_Data to examine_
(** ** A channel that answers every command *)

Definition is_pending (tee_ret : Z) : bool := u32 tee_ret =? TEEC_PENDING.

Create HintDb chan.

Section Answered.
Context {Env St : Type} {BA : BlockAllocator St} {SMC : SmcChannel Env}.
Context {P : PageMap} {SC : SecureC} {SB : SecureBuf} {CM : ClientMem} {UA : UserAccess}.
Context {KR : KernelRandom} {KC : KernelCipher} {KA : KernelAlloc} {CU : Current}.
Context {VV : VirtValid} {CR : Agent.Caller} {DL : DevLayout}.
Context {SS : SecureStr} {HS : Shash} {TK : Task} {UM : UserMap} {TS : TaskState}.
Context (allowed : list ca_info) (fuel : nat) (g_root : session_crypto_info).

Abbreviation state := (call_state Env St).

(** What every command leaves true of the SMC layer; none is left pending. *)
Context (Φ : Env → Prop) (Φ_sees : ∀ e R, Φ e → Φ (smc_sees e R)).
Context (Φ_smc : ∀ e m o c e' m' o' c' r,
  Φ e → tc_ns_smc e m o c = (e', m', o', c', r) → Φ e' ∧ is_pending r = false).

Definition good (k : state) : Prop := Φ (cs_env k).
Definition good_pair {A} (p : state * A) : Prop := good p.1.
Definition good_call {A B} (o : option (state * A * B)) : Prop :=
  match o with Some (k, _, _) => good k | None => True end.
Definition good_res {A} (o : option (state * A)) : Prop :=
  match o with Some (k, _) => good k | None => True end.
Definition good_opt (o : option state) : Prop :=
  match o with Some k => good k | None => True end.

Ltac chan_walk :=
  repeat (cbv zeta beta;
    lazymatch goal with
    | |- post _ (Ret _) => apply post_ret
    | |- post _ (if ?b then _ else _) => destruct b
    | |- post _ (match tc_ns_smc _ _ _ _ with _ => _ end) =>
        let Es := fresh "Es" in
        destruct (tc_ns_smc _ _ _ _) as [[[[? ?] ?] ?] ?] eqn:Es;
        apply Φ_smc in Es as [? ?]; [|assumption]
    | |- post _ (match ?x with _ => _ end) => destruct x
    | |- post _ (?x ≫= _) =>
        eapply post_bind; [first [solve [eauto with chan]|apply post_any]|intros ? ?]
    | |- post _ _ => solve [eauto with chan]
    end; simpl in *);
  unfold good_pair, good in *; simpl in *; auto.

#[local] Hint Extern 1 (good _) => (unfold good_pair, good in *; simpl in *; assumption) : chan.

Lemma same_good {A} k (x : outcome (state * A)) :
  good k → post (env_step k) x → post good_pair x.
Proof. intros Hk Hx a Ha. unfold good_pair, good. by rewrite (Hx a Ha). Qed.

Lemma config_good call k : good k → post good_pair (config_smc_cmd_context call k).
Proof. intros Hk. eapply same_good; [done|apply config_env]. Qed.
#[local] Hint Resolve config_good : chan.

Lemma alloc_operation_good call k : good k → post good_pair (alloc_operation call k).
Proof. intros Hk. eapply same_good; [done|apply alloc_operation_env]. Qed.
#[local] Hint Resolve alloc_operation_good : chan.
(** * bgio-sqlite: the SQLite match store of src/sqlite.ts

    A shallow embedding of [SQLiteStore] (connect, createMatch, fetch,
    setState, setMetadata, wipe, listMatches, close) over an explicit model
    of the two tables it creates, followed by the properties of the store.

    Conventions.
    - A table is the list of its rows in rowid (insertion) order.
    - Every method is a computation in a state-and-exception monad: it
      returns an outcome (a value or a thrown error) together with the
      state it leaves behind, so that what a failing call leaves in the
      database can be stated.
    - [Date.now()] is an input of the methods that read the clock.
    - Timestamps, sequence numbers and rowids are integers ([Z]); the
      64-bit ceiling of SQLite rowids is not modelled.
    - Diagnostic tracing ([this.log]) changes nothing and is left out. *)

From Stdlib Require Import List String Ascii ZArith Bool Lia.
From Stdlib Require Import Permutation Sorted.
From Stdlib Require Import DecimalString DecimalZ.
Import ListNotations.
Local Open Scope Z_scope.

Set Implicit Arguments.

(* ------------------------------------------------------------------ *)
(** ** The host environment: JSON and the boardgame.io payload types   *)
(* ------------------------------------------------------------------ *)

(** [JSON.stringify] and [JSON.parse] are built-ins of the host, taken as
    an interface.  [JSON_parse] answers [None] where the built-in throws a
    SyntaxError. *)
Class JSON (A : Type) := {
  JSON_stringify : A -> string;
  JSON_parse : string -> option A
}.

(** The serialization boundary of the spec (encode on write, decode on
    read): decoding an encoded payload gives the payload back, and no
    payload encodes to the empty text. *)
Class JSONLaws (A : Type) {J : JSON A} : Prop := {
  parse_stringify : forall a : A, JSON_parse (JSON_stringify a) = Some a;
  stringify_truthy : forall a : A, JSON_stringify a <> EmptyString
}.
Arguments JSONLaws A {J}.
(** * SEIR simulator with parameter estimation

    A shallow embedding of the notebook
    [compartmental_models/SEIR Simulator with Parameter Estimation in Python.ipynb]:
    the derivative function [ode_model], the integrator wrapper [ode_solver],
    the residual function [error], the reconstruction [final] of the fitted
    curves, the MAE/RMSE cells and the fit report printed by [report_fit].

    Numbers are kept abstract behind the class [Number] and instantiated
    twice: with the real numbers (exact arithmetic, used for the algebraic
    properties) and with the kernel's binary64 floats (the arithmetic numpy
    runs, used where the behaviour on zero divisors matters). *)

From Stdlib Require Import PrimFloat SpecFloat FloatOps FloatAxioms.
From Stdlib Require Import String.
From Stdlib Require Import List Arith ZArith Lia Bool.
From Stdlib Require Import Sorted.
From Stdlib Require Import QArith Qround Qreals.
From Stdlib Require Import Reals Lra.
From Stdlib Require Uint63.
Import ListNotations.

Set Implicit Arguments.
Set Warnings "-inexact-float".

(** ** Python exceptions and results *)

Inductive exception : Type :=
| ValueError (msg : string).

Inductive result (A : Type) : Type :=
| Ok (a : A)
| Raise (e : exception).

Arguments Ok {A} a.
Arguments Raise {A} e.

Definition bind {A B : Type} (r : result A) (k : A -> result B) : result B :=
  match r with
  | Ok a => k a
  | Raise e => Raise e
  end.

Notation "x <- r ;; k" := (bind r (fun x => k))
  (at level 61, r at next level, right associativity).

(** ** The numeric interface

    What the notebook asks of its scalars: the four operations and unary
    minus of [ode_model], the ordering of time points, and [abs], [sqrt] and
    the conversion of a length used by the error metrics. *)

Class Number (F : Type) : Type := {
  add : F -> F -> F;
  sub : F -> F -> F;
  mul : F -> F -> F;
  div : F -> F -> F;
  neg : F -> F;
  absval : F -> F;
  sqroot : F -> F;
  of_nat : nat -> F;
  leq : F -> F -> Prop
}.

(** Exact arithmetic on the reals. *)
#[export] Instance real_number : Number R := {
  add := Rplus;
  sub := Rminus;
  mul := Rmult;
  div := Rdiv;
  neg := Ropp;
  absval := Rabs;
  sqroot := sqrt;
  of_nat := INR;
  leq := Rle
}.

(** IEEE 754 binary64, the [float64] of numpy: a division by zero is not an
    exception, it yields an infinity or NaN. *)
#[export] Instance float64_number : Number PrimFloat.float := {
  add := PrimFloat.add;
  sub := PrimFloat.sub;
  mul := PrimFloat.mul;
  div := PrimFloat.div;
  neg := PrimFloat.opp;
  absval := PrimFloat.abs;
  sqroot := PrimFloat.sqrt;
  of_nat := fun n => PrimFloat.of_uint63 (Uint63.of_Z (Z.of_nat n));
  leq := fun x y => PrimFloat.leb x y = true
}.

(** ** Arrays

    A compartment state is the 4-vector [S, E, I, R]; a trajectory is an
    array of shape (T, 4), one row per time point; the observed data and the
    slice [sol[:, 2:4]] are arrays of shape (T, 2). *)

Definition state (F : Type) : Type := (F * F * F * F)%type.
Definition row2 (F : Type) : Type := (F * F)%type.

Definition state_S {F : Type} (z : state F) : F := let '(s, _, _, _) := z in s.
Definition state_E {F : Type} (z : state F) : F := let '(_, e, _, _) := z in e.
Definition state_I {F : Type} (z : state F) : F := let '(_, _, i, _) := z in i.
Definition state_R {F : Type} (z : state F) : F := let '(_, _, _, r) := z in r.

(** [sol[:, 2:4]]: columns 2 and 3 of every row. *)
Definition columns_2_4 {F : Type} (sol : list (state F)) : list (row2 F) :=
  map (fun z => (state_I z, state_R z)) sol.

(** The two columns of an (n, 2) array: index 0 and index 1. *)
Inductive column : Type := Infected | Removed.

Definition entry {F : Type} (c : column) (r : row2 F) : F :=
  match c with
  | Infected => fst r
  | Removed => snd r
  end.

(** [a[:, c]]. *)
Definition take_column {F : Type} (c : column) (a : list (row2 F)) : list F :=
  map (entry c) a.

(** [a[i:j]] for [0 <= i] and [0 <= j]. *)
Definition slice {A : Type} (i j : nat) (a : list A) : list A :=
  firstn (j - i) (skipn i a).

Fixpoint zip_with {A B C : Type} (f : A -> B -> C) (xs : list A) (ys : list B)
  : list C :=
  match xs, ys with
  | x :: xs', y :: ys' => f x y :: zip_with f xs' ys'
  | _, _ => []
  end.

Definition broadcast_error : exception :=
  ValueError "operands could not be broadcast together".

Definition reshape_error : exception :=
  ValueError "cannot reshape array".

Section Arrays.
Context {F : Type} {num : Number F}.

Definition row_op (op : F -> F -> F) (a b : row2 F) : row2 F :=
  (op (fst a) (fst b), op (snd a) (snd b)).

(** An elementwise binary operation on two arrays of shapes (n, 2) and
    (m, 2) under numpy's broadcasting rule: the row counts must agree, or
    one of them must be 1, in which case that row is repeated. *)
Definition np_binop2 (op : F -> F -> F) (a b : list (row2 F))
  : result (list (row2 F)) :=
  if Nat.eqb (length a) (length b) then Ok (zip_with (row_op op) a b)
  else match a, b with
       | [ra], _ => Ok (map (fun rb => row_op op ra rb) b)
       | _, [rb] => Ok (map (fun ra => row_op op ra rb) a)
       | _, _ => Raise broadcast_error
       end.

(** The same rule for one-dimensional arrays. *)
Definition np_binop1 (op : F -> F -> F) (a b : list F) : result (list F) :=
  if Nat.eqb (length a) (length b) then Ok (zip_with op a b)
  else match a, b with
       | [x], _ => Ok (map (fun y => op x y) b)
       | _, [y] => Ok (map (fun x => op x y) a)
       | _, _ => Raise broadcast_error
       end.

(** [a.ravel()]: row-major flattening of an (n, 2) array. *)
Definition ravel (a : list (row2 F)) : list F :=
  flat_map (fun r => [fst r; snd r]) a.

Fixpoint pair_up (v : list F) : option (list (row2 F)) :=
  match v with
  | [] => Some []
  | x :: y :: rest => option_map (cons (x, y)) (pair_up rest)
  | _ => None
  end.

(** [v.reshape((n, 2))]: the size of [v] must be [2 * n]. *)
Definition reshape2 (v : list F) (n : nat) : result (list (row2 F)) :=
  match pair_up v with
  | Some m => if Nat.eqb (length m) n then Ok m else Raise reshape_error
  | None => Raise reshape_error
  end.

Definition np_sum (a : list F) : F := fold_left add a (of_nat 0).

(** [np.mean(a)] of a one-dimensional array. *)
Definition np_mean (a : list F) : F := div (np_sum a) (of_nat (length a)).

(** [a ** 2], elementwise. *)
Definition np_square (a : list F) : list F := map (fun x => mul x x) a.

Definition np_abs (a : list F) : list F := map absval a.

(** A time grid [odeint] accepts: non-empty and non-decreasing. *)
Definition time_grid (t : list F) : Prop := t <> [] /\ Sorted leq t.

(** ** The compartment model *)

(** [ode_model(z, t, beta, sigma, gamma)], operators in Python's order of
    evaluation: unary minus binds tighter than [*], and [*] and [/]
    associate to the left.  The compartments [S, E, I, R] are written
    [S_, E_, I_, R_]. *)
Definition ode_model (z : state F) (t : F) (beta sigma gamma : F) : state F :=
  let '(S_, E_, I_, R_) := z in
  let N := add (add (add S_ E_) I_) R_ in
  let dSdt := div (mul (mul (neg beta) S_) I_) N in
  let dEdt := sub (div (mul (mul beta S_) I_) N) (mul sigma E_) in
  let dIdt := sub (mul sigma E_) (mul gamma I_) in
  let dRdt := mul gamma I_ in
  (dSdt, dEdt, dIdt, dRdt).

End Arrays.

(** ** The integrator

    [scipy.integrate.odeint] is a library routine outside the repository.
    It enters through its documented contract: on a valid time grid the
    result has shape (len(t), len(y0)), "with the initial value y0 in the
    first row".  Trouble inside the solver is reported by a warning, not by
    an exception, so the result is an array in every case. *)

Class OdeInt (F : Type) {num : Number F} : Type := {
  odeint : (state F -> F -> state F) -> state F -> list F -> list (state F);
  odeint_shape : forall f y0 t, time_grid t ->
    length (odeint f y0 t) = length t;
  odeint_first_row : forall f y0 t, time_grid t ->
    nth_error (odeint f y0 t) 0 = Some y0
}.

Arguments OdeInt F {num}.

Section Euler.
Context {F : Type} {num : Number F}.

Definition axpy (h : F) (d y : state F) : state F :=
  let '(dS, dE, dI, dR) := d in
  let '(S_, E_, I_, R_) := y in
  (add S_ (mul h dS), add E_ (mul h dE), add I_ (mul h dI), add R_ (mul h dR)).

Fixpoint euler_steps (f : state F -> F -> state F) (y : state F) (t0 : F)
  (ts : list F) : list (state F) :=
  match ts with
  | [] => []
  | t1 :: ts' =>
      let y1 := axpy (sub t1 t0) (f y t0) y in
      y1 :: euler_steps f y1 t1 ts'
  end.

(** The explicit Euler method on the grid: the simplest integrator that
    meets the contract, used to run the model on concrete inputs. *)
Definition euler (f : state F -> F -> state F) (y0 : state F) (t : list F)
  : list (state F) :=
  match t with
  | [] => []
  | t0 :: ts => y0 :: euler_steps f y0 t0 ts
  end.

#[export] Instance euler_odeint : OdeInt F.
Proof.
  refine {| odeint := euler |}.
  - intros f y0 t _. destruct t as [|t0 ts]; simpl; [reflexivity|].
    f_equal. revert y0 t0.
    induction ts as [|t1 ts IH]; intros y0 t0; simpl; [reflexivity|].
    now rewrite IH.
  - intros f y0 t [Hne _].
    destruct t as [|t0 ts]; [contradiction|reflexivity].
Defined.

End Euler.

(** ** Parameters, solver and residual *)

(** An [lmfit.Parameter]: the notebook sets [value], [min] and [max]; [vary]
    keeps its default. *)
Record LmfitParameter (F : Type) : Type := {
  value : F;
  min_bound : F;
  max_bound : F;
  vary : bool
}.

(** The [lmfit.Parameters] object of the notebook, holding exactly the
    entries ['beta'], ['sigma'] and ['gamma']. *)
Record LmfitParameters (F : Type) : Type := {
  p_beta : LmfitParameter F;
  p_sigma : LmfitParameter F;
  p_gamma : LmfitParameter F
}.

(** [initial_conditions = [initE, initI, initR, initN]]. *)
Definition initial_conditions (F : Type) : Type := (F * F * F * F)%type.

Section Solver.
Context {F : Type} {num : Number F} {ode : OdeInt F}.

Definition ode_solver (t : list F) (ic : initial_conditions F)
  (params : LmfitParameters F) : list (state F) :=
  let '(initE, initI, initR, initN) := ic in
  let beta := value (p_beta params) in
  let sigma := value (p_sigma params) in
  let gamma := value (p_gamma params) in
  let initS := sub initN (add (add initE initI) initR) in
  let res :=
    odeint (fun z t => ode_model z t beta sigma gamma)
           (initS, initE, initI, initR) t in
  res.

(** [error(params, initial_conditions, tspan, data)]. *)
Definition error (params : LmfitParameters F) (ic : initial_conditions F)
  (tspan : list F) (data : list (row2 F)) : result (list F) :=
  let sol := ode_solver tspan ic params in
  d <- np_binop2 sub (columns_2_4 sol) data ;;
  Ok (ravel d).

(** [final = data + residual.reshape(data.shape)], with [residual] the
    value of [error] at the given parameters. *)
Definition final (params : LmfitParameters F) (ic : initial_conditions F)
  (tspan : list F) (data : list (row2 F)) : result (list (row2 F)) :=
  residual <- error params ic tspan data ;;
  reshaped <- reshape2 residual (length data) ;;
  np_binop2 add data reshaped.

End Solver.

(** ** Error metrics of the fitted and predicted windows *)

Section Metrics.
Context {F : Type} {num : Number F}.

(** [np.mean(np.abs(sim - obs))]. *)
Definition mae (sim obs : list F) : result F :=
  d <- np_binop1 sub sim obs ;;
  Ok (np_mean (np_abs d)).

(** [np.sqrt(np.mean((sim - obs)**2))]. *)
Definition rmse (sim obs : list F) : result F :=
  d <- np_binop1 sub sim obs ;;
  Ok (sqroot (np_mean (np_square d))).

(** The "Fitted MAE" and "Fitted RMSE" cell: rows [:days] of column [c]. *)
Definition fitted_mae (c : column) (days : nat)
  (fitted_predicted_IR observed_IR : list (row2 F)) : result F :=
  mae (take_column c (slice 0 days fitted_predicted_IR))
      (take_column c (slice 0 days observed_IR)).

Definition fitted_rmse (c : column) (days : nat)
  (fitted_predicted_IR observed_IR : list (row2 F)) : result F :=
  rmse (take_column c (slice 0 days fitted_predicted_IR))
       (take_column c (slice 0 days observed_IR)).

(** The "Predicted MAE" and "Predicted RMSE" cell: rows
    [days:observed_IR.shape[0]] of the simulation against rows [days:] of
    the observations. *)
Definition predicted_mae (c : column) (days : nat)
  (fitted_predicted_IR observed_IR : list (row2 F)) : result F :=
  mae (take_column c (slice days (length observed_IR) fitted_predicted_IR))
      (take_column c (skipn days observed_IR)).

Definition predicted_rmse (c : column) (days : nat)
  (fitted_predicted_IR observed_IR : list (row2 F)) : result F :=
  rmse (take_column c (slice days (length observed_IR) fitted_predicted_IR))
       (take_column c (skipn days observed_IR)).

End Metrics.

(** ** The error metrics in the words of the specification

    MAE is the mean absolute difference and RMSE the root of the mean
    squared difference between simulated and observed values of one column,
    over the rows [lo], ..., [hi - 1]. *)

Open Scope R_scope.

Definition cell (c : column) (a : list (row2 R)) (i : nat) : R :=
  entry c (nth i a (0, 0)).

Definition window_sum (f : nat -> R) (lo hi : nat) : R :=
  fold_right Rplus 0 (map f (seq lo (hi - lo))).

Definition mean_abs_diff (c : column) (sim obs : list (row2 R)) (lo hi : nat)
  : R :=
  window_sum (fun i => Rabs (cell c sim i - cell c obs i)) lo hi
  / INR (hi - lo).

...

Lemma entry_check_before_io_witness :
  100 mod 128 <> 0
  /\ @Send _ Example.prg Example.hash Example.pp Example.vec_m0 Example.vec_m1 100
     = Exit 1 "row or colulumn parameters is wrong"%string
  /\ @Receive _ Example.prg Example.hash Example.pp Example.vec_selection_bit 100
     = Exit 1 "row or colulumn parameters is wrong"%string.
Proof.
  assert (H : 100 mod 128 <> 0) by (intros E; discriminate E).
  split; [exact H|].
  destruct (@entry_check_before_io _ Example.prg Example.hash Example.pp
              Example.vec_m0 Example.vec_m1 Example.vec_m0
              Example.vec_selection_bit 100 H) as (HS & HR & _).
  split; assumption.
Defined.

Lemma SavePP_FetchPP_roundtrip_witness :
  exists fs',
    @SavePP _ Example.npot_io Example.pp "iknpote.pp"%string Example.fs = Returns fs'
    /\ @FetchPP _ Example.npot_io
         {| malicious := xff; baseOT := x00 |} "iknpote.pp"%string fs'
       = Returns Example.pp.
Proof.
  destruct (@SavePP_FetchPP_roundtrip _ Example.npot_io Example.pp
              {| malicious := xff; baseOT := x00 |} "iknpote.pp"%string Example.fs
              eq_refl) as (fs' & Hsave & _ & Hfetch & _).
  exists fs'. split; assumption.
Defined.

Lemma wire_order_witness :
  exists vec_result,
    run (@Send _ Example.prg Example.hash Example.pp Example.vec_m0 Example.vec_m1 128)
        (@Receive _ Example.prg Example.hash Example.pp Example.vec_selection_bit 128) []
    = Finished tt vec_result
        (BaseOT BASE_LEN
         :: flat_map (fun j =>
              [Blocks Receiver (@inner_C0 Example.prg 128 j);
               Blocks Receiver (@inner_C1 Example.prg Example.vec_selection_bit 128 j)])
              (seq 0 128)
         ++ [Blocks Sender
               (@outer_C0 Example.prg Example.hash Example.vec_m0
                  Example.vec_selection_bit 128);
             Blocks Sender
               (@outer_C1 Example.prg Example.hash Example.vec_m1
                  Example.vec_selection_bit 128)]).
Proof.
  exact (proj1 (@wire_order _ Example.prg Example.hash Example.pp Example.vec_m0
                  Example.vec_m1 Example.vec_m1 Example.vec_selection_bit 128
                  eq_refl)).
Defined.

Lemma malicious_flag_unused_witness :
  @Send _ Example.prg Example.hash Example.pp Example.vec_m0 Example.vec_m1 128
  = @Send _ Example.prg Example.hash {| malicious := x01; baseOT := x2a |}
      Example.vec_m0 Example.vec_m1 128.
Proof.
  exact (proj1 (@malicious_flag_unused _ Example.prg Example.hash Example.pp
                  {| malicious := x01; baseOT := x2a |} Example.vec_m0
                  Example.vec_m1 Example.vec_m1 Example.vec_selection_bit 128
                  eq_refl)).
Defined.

---

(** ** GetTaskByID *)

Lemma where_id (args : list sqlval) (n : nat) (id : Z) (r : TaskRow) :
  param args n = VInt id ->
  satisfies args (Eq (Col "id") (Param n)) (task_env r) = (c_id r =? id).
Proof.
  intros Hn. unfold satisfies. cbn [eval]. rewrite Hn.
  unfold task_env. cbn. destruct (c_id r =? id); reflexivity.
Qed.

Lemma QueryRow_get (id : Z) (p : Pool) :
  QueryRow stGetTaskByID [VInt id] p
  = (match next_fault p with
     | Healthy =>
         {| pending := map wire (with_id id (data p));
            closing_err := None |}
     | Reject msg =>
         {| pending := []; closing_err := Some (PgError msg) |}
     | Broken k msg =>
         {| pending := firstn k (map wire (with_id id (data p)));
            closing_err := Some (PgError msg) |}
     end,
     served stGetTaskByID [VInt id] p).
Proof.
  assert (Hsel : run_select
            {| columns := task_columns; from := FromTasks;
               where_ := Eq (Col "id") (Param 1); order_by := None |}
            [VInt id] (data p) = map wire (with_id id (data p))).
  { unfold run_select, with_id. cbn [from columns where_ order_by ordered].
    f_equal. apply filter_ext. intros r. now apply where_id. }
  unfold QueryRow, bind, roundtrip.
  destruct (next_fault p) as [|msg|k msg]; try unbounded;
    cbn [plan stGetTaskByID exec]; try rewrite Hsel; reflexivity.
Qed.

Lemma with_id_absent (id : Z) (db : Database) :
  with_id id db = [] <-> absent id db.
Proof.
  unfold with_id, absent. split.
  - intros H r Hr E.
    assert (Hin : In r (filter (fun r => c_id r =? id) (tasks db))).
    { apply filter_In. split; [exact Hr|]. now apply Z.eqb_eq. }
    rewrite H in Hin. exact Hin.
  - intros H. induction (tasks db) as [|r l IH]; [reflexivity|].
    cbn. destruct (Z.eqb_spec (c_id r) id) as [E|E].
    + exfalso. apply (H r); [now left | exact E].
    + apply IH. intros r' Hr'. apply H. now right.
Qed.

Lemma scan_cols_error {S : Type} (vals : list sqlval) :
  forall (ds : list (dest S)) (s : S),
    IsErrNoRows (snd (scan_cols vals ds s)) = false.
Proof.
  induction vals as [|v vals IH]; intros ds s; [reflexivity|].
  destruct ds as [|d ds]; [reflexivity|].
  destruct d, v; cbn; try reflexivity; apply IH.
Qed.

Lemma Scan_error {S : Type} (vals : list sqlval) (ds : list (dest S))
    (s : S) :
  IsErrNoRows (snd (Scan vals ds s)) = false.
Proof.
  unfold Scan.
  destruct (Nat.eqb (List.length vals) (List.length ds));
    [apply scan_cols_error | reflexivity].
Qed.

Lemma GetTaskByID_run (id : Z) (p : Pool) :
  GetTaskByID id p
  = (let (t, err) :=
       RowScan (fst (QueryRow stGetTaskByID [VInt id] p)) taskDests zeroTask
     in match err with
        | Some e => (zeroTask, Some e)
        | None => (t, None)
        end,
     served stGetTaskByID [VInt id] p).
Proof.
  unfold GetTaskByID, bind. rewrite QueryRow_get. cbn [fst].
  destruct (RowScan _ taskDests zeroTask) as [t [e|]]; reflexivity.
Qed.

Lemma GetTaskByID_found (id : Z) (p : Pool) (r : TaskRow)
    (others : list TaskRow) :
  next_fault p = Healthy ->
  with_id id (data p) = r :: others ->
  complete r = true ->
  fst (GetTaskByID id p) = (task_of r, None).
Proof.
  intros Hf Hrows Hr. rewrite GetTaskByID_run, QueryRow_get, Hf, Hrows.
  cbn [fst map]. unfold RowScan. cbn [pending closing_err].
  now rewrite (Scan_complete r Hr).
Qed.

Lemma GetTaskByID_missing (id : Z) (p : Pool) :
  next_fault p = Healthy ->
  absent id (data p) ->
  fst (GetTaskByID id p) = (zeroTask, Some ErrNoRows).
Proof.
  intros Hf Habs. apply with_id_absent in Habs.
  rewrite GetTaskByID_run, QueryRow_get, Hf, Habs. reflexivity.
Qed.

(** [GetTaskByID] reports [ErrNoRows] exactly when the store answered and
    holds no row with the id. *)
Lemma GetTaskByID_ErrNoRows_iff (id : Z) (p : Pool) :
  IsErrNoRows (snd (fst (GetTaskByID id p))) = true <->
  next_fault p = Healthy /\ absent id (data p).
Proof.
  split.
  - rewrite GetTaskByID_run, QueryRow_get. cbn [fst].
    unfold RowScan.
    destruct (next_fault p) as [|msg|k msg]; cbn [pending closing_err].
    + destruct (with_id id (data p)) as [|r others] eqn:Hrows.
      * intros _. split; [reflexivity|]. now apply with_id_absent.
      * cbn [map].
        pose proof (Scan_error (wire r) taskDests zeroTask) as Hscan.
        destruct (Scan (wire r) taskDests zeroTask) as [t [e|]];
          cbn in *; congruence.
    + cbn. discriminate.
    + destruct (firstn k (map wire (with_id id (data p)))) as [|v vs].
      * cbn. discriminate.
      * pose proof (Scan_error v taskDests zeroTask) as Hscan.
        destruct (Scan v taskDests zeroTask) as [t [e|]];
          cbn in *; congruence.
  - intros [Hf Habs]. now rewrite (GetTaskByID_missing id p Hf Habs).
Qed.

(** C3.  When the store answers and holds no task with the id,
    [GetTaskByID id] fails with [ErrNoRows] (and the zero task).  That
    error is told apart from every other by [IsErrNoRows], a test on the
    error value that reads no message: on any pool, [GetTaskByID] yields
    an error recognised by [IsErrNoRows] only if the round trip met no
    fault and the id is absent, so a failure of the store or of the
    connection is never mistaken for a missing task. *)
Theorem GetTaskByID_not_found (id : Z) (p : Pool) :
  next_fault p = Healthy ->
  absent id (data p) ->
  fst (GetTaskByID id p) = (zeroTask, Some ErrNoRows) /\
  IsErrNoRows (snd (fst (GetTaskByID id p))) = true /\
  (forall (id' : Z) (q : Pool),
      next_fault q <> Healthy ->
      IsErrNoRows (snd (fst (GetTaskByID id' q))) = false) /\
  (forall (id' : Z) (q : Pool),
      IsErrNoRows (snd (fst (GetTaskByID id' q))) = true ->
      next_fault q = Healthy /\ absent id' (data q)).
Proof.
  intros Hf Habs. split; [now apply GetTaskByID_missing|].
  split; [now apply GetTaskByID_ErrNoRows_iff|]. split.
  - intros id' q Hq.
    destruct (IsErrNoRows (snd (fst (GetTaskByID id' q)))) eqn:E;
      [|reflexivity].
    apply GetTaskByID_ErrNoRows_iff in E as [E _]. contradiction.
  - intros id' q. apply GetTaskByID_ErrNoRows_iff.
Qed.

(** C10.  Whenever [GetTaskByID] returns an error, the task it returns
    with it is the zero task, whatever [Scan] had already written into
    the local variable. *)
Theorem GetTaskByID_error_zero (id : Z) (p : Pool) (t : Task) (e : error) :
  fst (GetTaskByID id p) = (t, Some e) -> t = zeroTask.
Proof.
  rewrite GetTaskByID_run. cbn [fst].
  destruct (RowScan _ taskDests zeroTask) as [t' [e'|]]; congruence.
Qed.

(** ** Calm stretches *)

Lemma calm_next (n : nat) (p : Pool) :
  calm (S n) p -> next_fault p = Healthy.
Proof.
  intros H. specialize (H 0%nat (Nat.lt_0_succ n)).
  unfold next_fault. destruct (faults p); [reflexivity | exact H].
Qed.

_Required work_
Which lines run from the one holding "match t with" through the one holding "Record LmfitParameters (F" in the records above? Repeat them exactly, both included, and nothing more.

_Solution to this problem_
  match t with
  | [] => []
  | t0 :: ts => y0 :: euler_steps f y0 t0 ts
  end.

#[export] Instance euler_odeint : OdeInt F.
Proof.
  refine {| odeint := euler |}.
  - intros f y0 t _. destruct t as [|t0 ts]; simpl; [reflexivity|].
    f_equal. revert y0 t0.
    induction ts as [|t1 ts IH]; intros y0 t0; simpl; [reflexivity|].
    now rewrite IH.
  - intros f y0 t [Hne _].
    destruct t as [|t0 ts]; [contradiction|reflexivity].
Defined.

End Euler.

(** ** Parameters, solver and residual *)

(** An [lmfit.Parameter]: the notebook sets [value], [min] and [max]; [vary]
    keeps its default. *)
Record LmfitParameter (F : Type) : Type := {
  value : F;
  min_bound : F;
  max_bound : F;
  vary : bool
}.

(** The [lmfit.Parameters] object of the notebook, holding exactly the
    entries ['beta'], ['sigma'] and ['gamma']. *)
Record LmfitParameters (F : Type) : Type := {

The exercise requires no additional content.